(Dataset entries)
==*==

(* ===== verification/Stdio.v ===== *)
(** * Stdio

    src/src/stdio.c: buffered streams.  A stream is known by its address; the one
    buffer of a stream serves reading and writing.  The system calls are the
    operations of a [sys_ops] on a state of their own, with their documented
    behaviour in [sys_laws]; what [malloc] returns is an argument. *)
From S2P Require Import Prelude Ipc Bytes.

(** ** Data *)
Definition BUFFER_SIZE : Z := 1024.
Definition EOF : Z := -1.
Definition O_RDONLY : Z := 0.
Definition O_WRONLY : Z := 1.
Definition O_RDWR : Z := 2.
Definition O_CREAT : Z := 256.
Definition O_TRUNC : Z := 512.
Definition O_APPEND : Z := 1024.

(** [stream->buf]: NULL, a block of the allocator, or a block already freed. *)
Inductive buffer : Type := Null | Buf (b : list Z) | Freed.
Record FILE : Type := File { fd : Z; flags : Z; buf : buffer; buf_pos : Z; buf_end : Z }.
Definition set_buf_pos (v : Z) (f : FILE) : FILE := File (fd f) (flags f) (buf f) v (buf_end f).
Definition set_buf (v : buffer) (f : FILE) : FILE := File (fd f) (flags f) v (buf_pos f) (buf_end f).
Definition _stdin : FILE := File 0 O_RDONLY Null 0 0.
Definition _stdout : FILE := File 1 O_WRONLY Null 0 0.
Definition _stderr : FILE := File 2 O_WRONLY Null 0 0.
(** The addresses of the three objects; any distinct ones would do. *)
Definition stdin : Z := 1.
Definition stdout : Z := 2.
Definition stderr : Z := 3.

(** [read] (the count and the bytes), [write] (the count), [open], [close]. *)
Record sys_ops (W : Type) : Type := SysOps {
  sys_read : Z -> Z -> W -> Z * list Z * W;
  sys_write : Z -> list Z -> W -> Z * W;
  sys_open : list Z -> Z -> Z -> W -> Z * W;
  sys_close : Z -> W -> W
}.
Arguments sys_read {W} s fd n w.
Arguments sys_write {W} s fd d w.
Arguments sys_open {W} s path flags mode w.
Arguments sys_close {W} s fd w.
Record stdio (W : Type) : Type := Stdio { streams : gmap Z FILE; os : W }.
Arguments Stdio {W} streams os.
Arguments streams {W} s.
Arguments os {W} s.
Definition init_streams : gmap Z FILE := <[stdin := _stdin]> (<[stdout := _stdout]> {[stderr := _stderr]}).

(** ** Operations *)
Section Operations.
Context {W : Type} (sys : sys_ops W).

Definition stream (fp : Z) : Cmd (stdio W) FILE := fun s => deref (streams s !! fp) s.
Definition put_stream (fp : Z) (f : FILE) : Cmd (stdio W) unit := modify (fun s => Stdio (<[fp := f]> (streams s)) (os s)).
Definition put_os (w : W) : Cmd (stdio W) unit := modify (fun s => Stdio (streams s) w).
(** The bytes a stream points to; NULL and a freed block are invalid accesses. *)
Definition block (f : FILE) : Cmd (stdio W) (list Z) := match buf f with Buf b => ret b | _ => fail Fault end.
(** [memcpy] out of and into a buffer. *)
Definition load (off n : Z) (b : list Z) : Cmd (stdio W) (list Z) :=
  if (0 <=? off) && (off + n <=? Z.of_nat (length b)) then ret (slice (Z.to_nat off) (Z.to_nat n) b) else fail Fault.
Definition store (off : Z) (d b : list Z) : Cmd (stdio W) (list Z) :=
  if (0 <=? off) && (off + Z.of_nat (length d) <=? Z.of_nat (length b)) then ret (splice (Z.to_nat off) d b) else fail Fault.

(** [new]: what [malloc] returns. *)
Definition _fill_buffer (new : option (list Z)) (fp : Z) : Cmd (stdio W) Z :=
  let* f := stream fp in
  let* ok := match buf f with
             | Null => match new with Some b => put_stream fp (set_buf (Buf b) f) ;;; ret true | None => ret false end
             | _ => ret true
             end in
  if negb ok then ret EOF else
  let* f := stream fp in
  let* s := get in
  let '(r, d, w) := sys_read sys (fd f) BUFFER_SIZE (os s) in
  let* b := block f in
  let* b := store 0 d b in
  put_os w ;;;
  put_stream fp (File (fd f) (flags f) (Buf b) 0 r) ;;;
  ret (if 0 <? r then 0 else EOF).

Fixpoint flush_loop (fuel : nat) (fp written : Z) : Cmd (stdio W) Z :=
  let* f := stream fp in
  if written <? buf_pos f then
    match fuel with
    | O => fail NoFuel
    | S fuel' =>
        let* b := block f in
        let* d := load written (buf_pos f - written) b in
        let* s := get in
        let '(r, w) := sys_write sys (fd f) d (os s) in
        put_os w ;;;
        if r <? 0 then ret EOF else flush_loop fuel' fp (written + r)
    end
  else put_stream fp (set_buf_pos 0 f) ;;; ret 0.
Definition _flush_buffer (fuel : nat) (fp : Z) : Cmd (stdio W) Z := flush_loop fuel fp 0.

(** [new]: the address of the new object, or NULL.  The name is its characters. *)
Definition open_flags (mode : list Z) : Z :=
  let flags := 0 in
  let flags := if bool_decide (114 ∈ mode) then Z.lor flags O_RDONLY else flags in
  let flags := if bool_decide (119 ∈ mode) then Z.lor flags (Z.lor O_WRONLY (Z.lor O_CREAT O_TRUNC)) else flags in
  let flags := if bool_decide (97 ∈ mode) then Z.lor flags (Z.lor O_WRONLY (Z.lor O_CREAT O_APPEND)) else flags in
  if bool_decide (43 ∈ mode) then Z.lor (Z.land flags (Z.lnot (Z.lor O_RDONLY O_WRONLY))) O_RDWR else flags.
Definition fopen (new : option Z) (path mode : list Z) : Cmd (stdio W) (option Z) :=
  let flags := open_flags mode in
  match new with
  | None => ret None
  | Some fp =>
      let* s := get in
      let '(d, w) := sys_open sys path flags 438 (os s) in
      put_os w ;;;
      if d <? 0 then ret None else
      put_stream fp (File d flags Null 0 0) ;;;
      ret (Some fp)
  end.

Definition fclose (fuel : nat) (fp : Z) : Cmd (stdio W) Z :=
  let* f := stream fp in
  let* r := if 0 <? buf_pos f then _flush_buffer fuel fp else ret 0 in
  let* f := stream fp in
  (match buf f with Null => ret tt | Buf _ => put_stream fp (set_buf Freed f) | Freed => fail Fault end) ;;;
  (if 2 <? fd f then let* s := get in put_os (sys_close sys (fd f) (os s)) else ret tt) ;;;
  (if negb (fp =? stdin) && negb (fp =? stdout) && negb (fp =? stderr)
   then modify (fun s => Stdio (delete fp (streams s)) (os s)) else ret tt) ;;;
  ret r.

(** [out]: what has been stored from [ptr] on. *)
Fixpoint fread_loop (fuel : nat) (new : option (list Z)) (fp bytes : Z) (out : list Z) : Cmd (stdio W) (list Z) :=
  let read := Z.of_nat (length out) in
  if read <? bytes then
    match fuel with
    | O => fail NoFuel
    | S fuel' =>
        let* f := stream fp in
        let* eof := if buf_end f <=? buf_pos f then let* r := _fill_buffer new fp in ret (r =? EOF) else ret false in
        if eof then ret out else
        let* f := stream fp in
        let remain := u32 (buf_end f - buf_pos f) in
        let to_copy := if bytes - read <? remain then bytes - read else remain in
        let* b := block f in
        let* d := load (buf_pos f) to_copy b in
        put_stream fp (set_buf_pos (buf_pos f + to_copy) f) ;;;
        fread_loop fuel' new fp bytes (out ++ d)
    end
  else ret out.
(** Division by zero stops the program. *)
Definition fread (fuel : nat) (new : option (list Z)) (size nmemb fp : Z) : Cmd (stdio W) (Z * list Z) :=
  let* out := fread_loop fuel new fp (u32 (size * nmemb)) [] in
  if size =? 0 then fail Fault else ret (Z.of_nat (length out) / size, out).

(** [data]: the bytes from [ptr] on. *)
Fixpoint fwrite_loop (fuel ffuel : nat) (data : list Z) (fp bytes written : Z) : Cmd (stdio W) Z :=
  if written <? bytes then
    match fuel with
    | O => fail NoFuel
    | S fuel' =>
        let* f := stream fp in
        let* eof := if BUFFER_SIZE <=? buf_pos f then let* r := _flush_buffer ffuel fp in ret (r =? EOF) else ret false in
        if eof then ret written else
        let* f := stream fp in
        let remain := u32 (BUFFER_SIZE - buf_pos f) in
        let to_copy := if bytes - written <? remain then bytes - written else remain in
        let* d := load written to_copy data in
        let* b := block f in
        let* b := store (buf_pos f) d b in
        put_stream fp (set_buf_pos (buf_pos f + to_copy) (set_buf (Buf b) f)) ;;;
        fwrite_loop fuel' ffuel data fp bytes (written + to_copy)
    end
  else ret written.
Definition fwrite (fuel ffuel : nat) (data : list Z) (size nmemb fp : Z) : Cmd (stdio W) Z :=
  let* written := fwrite_loop fuel ffuel data fp (u32 (size * nmemb)) 0 in
  let* f := stream fp in
  (if (fp =? stderr) || negb (Z.land (flags f) O_APPEND =? 0)
   then let* _ := _flush_buffer ffuel fp in ret tt else ret tt) ;;;
  if size =? 0 then fail Fault else ret (written / size).
End Operations.

(** ** What the system calls promise

    [pending]: what is left to read from a descriptor; [output]: what has been
    written to it. *)
Record sys_laws {W} (sys : sys_ops W) (pending output : W -> Z -> list Z) (readable writable : W -> Z -> Prop) : Prop := SysLaws {
  read_law : forall w k n r d w', readable w k -> 0 < n -> sys_read sys k n w = (r, d, w') ->
    0 <= r <= n /\ Z.of_nat (length d) = r /\ pending w k = d ++ pending w' k /\
    (r = 0 -> pending w k = []) /\ readable w' k /\ output w' = output w /\ (forall j, writable w j -> writable w' j);
  write_law : forall w k d r w', writable w k -> d <> [] -> sys_write sys k d w = (r, w') ->
    0 < r <= Z.of_nat (length d) /\ output w' k = output w k ++ take (Z.to_nat r) d /\ writable w' k
}.

Section Streams.
Context {W : Type} (sys : sys_ops W) (pending output : W -> Z -> list Z) (readable writable : W -> Z -> Prop).
Context (laws : sys_laws sys pending output readable writable).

==*==

Write down, word for word, the lines above from the one containing "let flags := open_flags mode in" through the one containing "(if negb (fp", both ends included.

■ Completed exercise ■
  let flags := open_flags mode in
  match new with
  | None => ret None
  | Some fp =>
      let* s := get in
      let '(d, w) := sys_open sys path flags 438 (os s) in
      put_os w ;;;
      if d <? 0 then ret None else
      put_stream fp (File d flags Null 0 0) ;;;
      ret (Some fp)
  end.

Definition fclose (fuel : nat) (fp : Z) : Cmd (stdio W) Z :=
  let* f := stream fp in
  let* r := if 0 <? buf_pos f then _flush_buffer fuel fp else ret 0 in
  let* f := stream fp in
  (match buf f with Null => ret tt | Buf _ => put_stream fp (set_buf Freed f) | Freed => fail Fault end) ;;;
  (if 2 <? fd f then let* s := get in put_os (sys_close sys (fd f) (os s)) else ret tt) ;;;
  (if negb (fp =? stdin) && negb (fp =? stdout) && negb (fp =? stderr)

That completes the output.